| ← | 164th | 166th | → |
- New York State Capitol (2009)

Overview
- Legislative body: New York State Legislature
- Jurisdiction: New York, United States
- Term: January 1, 1945 – December 31, 1946

Senate
- Members: 56
- President: Lt. Gov. Joe R. Hanley (R)
- Temporary President: Benjamin F. Feinberg (R)
- Party control: Republican 1945: (35–21) 1946: (36–19)

Assembly
- Members: 150
- Speaker: Oswald D. Heck (R)
- Party control: Republican 1945: (94–55–1) 1946: (94–54–1)

Sessions
- 1st: January 3 – March 24, 1945
- 2nd: January 2 – March 26, 1946

= 165th New York State Legislature =

New York state legislative session

The 165th New York State Legislature, consisting of the New York State Senate and the New York State Assembly, met from January 3, 1945, to March 26, 1946, during the third and fourth years of Thomas E. Dewey's governorship, in Albany.

==Background==
In 1943, the Legislature re-apportioned the Senate and Assembly districts. The total number of state senators was increased to 56. Chautauqua, Dutchess, Monroe, Oneida, Rensselaer, St. Lawrence, Schenectady and Steuben counties lost one Assembly seat each; and New York County lost seven seats. Kings and Westchester counties gained one seat each; Nassau County gained two; Bronx County gained five; and Queens County gained six seats.

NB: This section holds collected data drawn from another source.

(** * The watchOS companion middleware of jitsi-meet

    A shallow embedding of [react/features/mobile/watchos/middleware.js]:
    the three store listeners that publish the application context to the
    watch, the two callbacks registered with the watch connectivity library,
    and the helpers that derive the published snapshot from the redux state.

    JavaScript values are embedded as an inductive type with the language's
    truthiness, strict equality, [typeof] and string conversion written out.
    Effectful code runs in a small state-and-exception monad over a [World]
    holding the redux state, the listener registry's previous selections and
    the trace of observable effects (log lines, dispatched actions, contexts
    handed to the transport). *)

From Stdlib Require Import ZArith String Ascii List Bool Lia DecimalString.
Import ListNotations.

Open Scope string_scope.
Open Scope Z_scope.

(* ------------------------------------------------------------------ *)
(** ** JavaScript values and the primitives the middleware uses *)

Module JS.

(** The primitive values that can reach the middleware.  A number is either
    an integer (session ids and timestamps are integral and stay within the
    range where a JavaScript number prints as plain decimal digits) or NaN.
    A string is its sequence of code units; the middleware only compares
    strings, reads the last unit and lower-cases, for which a text and its
    UTF-8 encoding behave alike. *)
Inductive value : Type :=
| VUndefined
| VNull
| VBool (b : bool)
| VNum (n : Z)
| VNaN
| VStr (s : string).

(** [ToBoolean]: what [if (v)], [!v] and [v ? a : b] test. *)
Definition truthy (v : value) : bool :=
  match v with
  | VUndefined | VNull | VNaN => false
  | VBool b => b
  | VNum n => negb (n =? 0)
  | VStr s => negb (s =? "")%string
  end.

(** [a === b]: no coercion between types, and NaN differs from itself. *)
Definition strict_eq (a b : value) : bool :=
  match a, b with
  | VUndefined, VUndefined => true
  | VNull, VNull => true
  | VBool x, VBool y => Bool.eqb x y
  | VNum x, VNum y => x =? y
  | VStr x, VStr y => (x =? y)%string
  | _, _ => false
  end.

(** [a !== b]. *)
Definition strict_neq (a b : value) : bool := negb (strict_eq a b).

(** [typeof v], which is always a string. *)
Definition typeof (v : value) : string :=
  match v with
  | VUndefined => "undefined"
  | VNull => "object"
  | VBool _ => "boolean"
  | VNum _ | VNaN => "number"
  | VStr _ => "string"
  end.

(** [ToString], as applied to the holes of a template literal.  An
    integer is printed as its decimal digits, which is what JavaScript
    prints for the integers below 10^21 that session ids are. *)
Definition to_string (v : value) : string :=
  match v with
  | VUndefined => "undefined"
  | VNull => "null"
  | VBool true => "true"
  | VBool false => "false"
  | VNum n => NilZero.string_of_int (Z.to_int n)
  | VNaN => "NaN"
  | VStr s => s
  end.

(** [s.substr(start)] with the length omitted: a negative [start] counts
    from the end of the string, and both ends are clamped. *)
Definition substr (s : string) (start : Z) : string :=
  let len := Z.of_nat (String.length s) in
  let from := if start <? 0 then Z.max (len + start) 0 else Z.min start len in
  substring (Z.to_nat from) (Z.to_nat (len - from)) s.

(** [c.toLowerCase()] on one code unit.  Only the letters A to Z are
    mapped.  The middleware compares the result with the word "activated";
    outside ASCII only the Kelvin sign lower-cases to an ASCII letter, and
    that letter is k, so the comparison comes out the same. *)
Definition lower_ascii (c : ascii) : ascii :=
  let n := nat_of_ascii c in
  if (65 <=? n)%nat && (n <=? 90)%nat then ascii_of_nat (n + 32) else c.

Fixpoint toLowerCase (s : string) : string :=
  match s with
  | EmptyString => EmptyString
  | String c rest => String (lower_ascii c) (toLowerCase rest)
  end.

(** [arr.slice(start)] with the end omitted: a fresh array holding the
    elements from [start] on, a negative [start] counting from the end. *)
Definition slice {A : Type} (arr : list A) (start : Z) : list A :=
  let len := Z.of_nat (List.length arr) in
  let from := if start <? 0 then Z.max (len + start) 0 else Z.min start len in
  skipn (Z.to_nat from) arr.

(** [arr.reverse()], on an array no one else holds. *)
Definition reverse {A : Type} (arr : list A) : list A := rev arr.

End JS.

Import JS.

(* ------------------------------------------------------------------ *)
(** ** Data model *)

(** A message received from the watch.  A field the sender left out reads
    as [VUndefined]. *)
Module Message.
Record t : Type := {
  command : value;
  sessionID : value;
  data : value;
  muted : value
}.
End Message.

(** [state['features/mobile/watchos']]. *)
Module WatchOS.
Record t : Type := {
  conferenceTimestamp : value;
  sessionID : value
}.
End WatchOS.

(** The object literal handed to [watch.updateApplicationContext]. *)
Module Context.
Record t (Entry : Type) : Type := {
  conferenceTimestamp : value;
  conferenceURL : value;
  micMuted : bool;
  recentURLs : list Entry;
  sessionID : value
}.
Arguments conferenceTimestamp {Entry} _.
Arguments conferenceURL {Entry} _.
Arguments micMuted {Entry} _.
Arguments recentURLs {Entry} _.
Arguments sessionID {Entry} _.
End Context.

(** The actions the middleware dispatches, named after their creators. *)
Inductive Action : Type :=
| appNavigate (url : value)
| setAudioMuted (muted ensureTrack : bool)
| setSessionId
| setConferenceTimestamp (timestamp : value).

Section DataModel.

(** Entries of the recent list are opaque to the middleware. *)
Variable Entry : Type.

(** [state['features/recent-list']] is an array object.  Store listeners
    compare selections with [!==], which on arrays is object identity, so
    the array carries the identity [ref] next to its elements. *)
Record RecentList : Type := {
  ref : nat;
  entries : list Entry
}.

(** The redux state as the middleware reads it.  The connection slice is
    represented by what the two imported readers return on it:
    [inviteURLReady] is [isInviteURLReady(state)] and [inviteURLString] is
    [toURLString(getInviteURL(state))], a string or nothing. *)
Record State : Type := {
  recentList : RecentList;
  audioMuted : bool;
  inviteURLReady : bool;
  inviteURLString : option string;
  watchos : WatchOS.t
}.

(** What the middleware does to the outside, in order. *)
Inductive Effect : Type :=
| Warn (msg : string)
| Error (msg : string) (err : value)
| Dispatched (a : Action)
| UpdateApplicationContext (c : Context.t Entry).

(** Modelled from the spec: the store-listener registry of [base/redux]
    is not among the sources.  It keeps, per registered selector, the
    previously observed selection, and calls the listener only when the
    current selection differs from it.  Before anything was observed a
    selection is absent, which for the conference URL is [VUndefined]. *)
Record Selections : Type := {
  prevRecentList : option nat;
  prevAudioMuted : option bool;
  prevConferenceUrl : value
}.

Record World : Type := {
  store : State;
  selections : Selections;
  trace : list Effect
}.

End DataModel.

Arguments ref {Entry} _.
Arguments entries {Entry} _.
Arguments recentList {Entry} _.
Arguments audioMuted {Entry} _.
Arguments inviteURLReady {Entry} _.
Arguments inviteURLString {Entry} _.
Arguments watchos {Entry} _.
Arguments Warn {Entry} msg.
Arguments Error {Entry} msg err.
Arguments Dispatched {Entry} a.
Arguments UpdateApplicationContext {Entry} c.
Arguments store {Entry} _.
Arguments selections {Entry} _.
Arguments trace {Entry} _.

Inductive completion (A : Type) : Type :=
| Normal (a : A)
| Throw (e : value).
Arguments Normal {A} a.
Arguments Throw {A} e.

(* ------------------------------------------------------------------ *)
(** ** Sample data for the examples *)

Module Sample.

(** A recent list of five entries, oldest first. *)
Definition recent : RecentList string :=
  {| ref := 0%nat; entries := ["a"; "b"; "c"; "d"; "e"] |}.

(** A state in which the invite URL is [url] (when [ready]) and the
    session id is the number [sid]. *)
Definition state (ready : bool) (url : option string) (sid : value)
  : State string :=
  {| recentList := recent; audioMuted := false;
     inviteURLReady := ready; inviteURLString := url;
     watchos :=
       {| WatchOS.conferenceTimestamp := VUndefined;
          WatchOS.sessionID := sid |} |}.

(** Not in a conference, session 1. *)
Definition idle : State string := state false None (VNum 1).

(** In the conference [https://x/room], session 1. *)
Definition in_room : State string :=
  state true (Some "https://x/room") (VNum 1).

(** A world whose registry has observed the state [s] and whose trace is
    empty. *)
Definition world (s : State string) (url : value) : World string :=
  {| store := s;
     selections :=
       {| prevRecentList := Some (ref (recentList s));
          prevAudioMuted := Some (audioMuted s);
          prevConferenceUrl := url |};
     trace := [] |}.

Definition message (command sessionID data muted : value) : Message.t :=
  {| Message.command := command; Message.sessionID := sessionID;
     Message.data := data; Message.muted := muted |}.

(** A transport that always accepts the context, and one that never does. *)
Definition sends (c : Context.t string) : option value := None.
Definition fails (c : Context.t string) : option value :=
  Some (VStr "not reachable").

(** A host whose navigation and mute actions leave the store alone. *)
Definition inert (a : Action) (s : State string) : State string := s.

(** Values for the constants of the absent [./constants]. *)
Definition HANG_UP : string := "hangup".
Definition JOIN_CONFERENCE : string := "joinConference".
Definition SET_MUTED : string := "setMuted".
Definition MAX : Z := 3.

(** Values for the action types of the absent [base/app] and
    [base/conference]. *)
Definition APP_WILL_MOUNT : string := "APP_WILL_MOUNT".
Definition CONFERENCE_JOINED : string := "CONFERENCE_JOINED".

(** Session ids drawn from a counter. *)
Definition counter (v : value) : value :=
  match v with
  | VNum n => VNum (n + 1)
  | _ => VNum 1
  end.

End Sample.

Section Middleware.

Variable Entry : Type.

Abbreviation State := (State Entry).
Abbreviation World := (World Entry).
Abbreviation Effect := (Effect Entry).
Abbreviation RecentList := (RecentList Entry).

(* ------------------------------------------------------------------ *)
(** ** The monad the handlers run in *)

Definition M (A : Type) : Type := World -> completion A * World.

Definition ret {A : Type} (a : A) : M A := fun w => (Normal a, w).

Definition bind {A B : Type} (m : M A) (k : A -> M B) : M B :=
  fun w =>
    match m w with
    | (Normal a, w') => k a w'
    | (Throw e, w') => (Throw e, w')
    end.

Definition throw {A : Type} (e : value) : M A := fun w => (Throw e, w).

(** [try { body } catch (error) { handler }]. *)
Definition try_catch {A : Type} (body : M A) (handler : value -> M A) : M A :=
  fun w =>
    match body w with
    | (Throw e, w') => handler e w'
    | r => r
    end.

Notation "x <- m ;; k" := (bind m (fun x => k))
  (at level 100, m at next level, right associativity).
Notation "m ;; k" := (bind m (fun _ => k))
  (at level 100, right associativity).

Definition getState : M State := fun w => (Normal (store w), w).

Definition add_effect (e : Effect) (w : World) : World :=
  {| store := store w; selections := selections w;
     trace := (trace w ++ [e])%list |}.

Definition emit (e : Effect) : M unit :=
  fun w => (Normal tt, add_effect e w).

Definition logger_warn (msg : string) : M unit := emit (Warn msg).
Definition logger_error (msg : string) (err : value) : M unit :=
  emit (Error msg err).

(** The transport: [Some e] when [watch.updateApplicationContext] throws
    [e] on this context (it could not be encoded or sent), [None] when the
    call returns. *)
Variable transport : Context.t Entry -> option value.

Definition watch_updateApplicationContext (c : Context.t Entry) : M unit :=
  emit (UpdateApplicationContext c) ;;
  match transport c with
  | Some e => throw e
  | None => ret tt
  end.

(** How the host reacts to the navigation and mute actions; these reducers
    and thunks belong to other features. *)
Variable host : Action -> State -> State.

(** The scheme by which a new session id is chosen from the current one. *)
Variable nextSessionID : value -> value.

Thus, under the provisions of the New York Constitution of 1938, re-apportioned in 1943, 56 Senators and 150 assemblymen were elected in single-seat districts for two-year terms. The senatorial districts consisted either of one or more entire counties; or a contiguous area within a single county. The counties which were divided into more than one senatorial district were Kings (nine districts), New York (six), Bronx (five), Queens (four), Erie (three), Westchester (three), Monroe (two) and Nassau (two). The Assembly districts consisted either of a single entire county (except Hamilton Co.), or of contiguous area within one county.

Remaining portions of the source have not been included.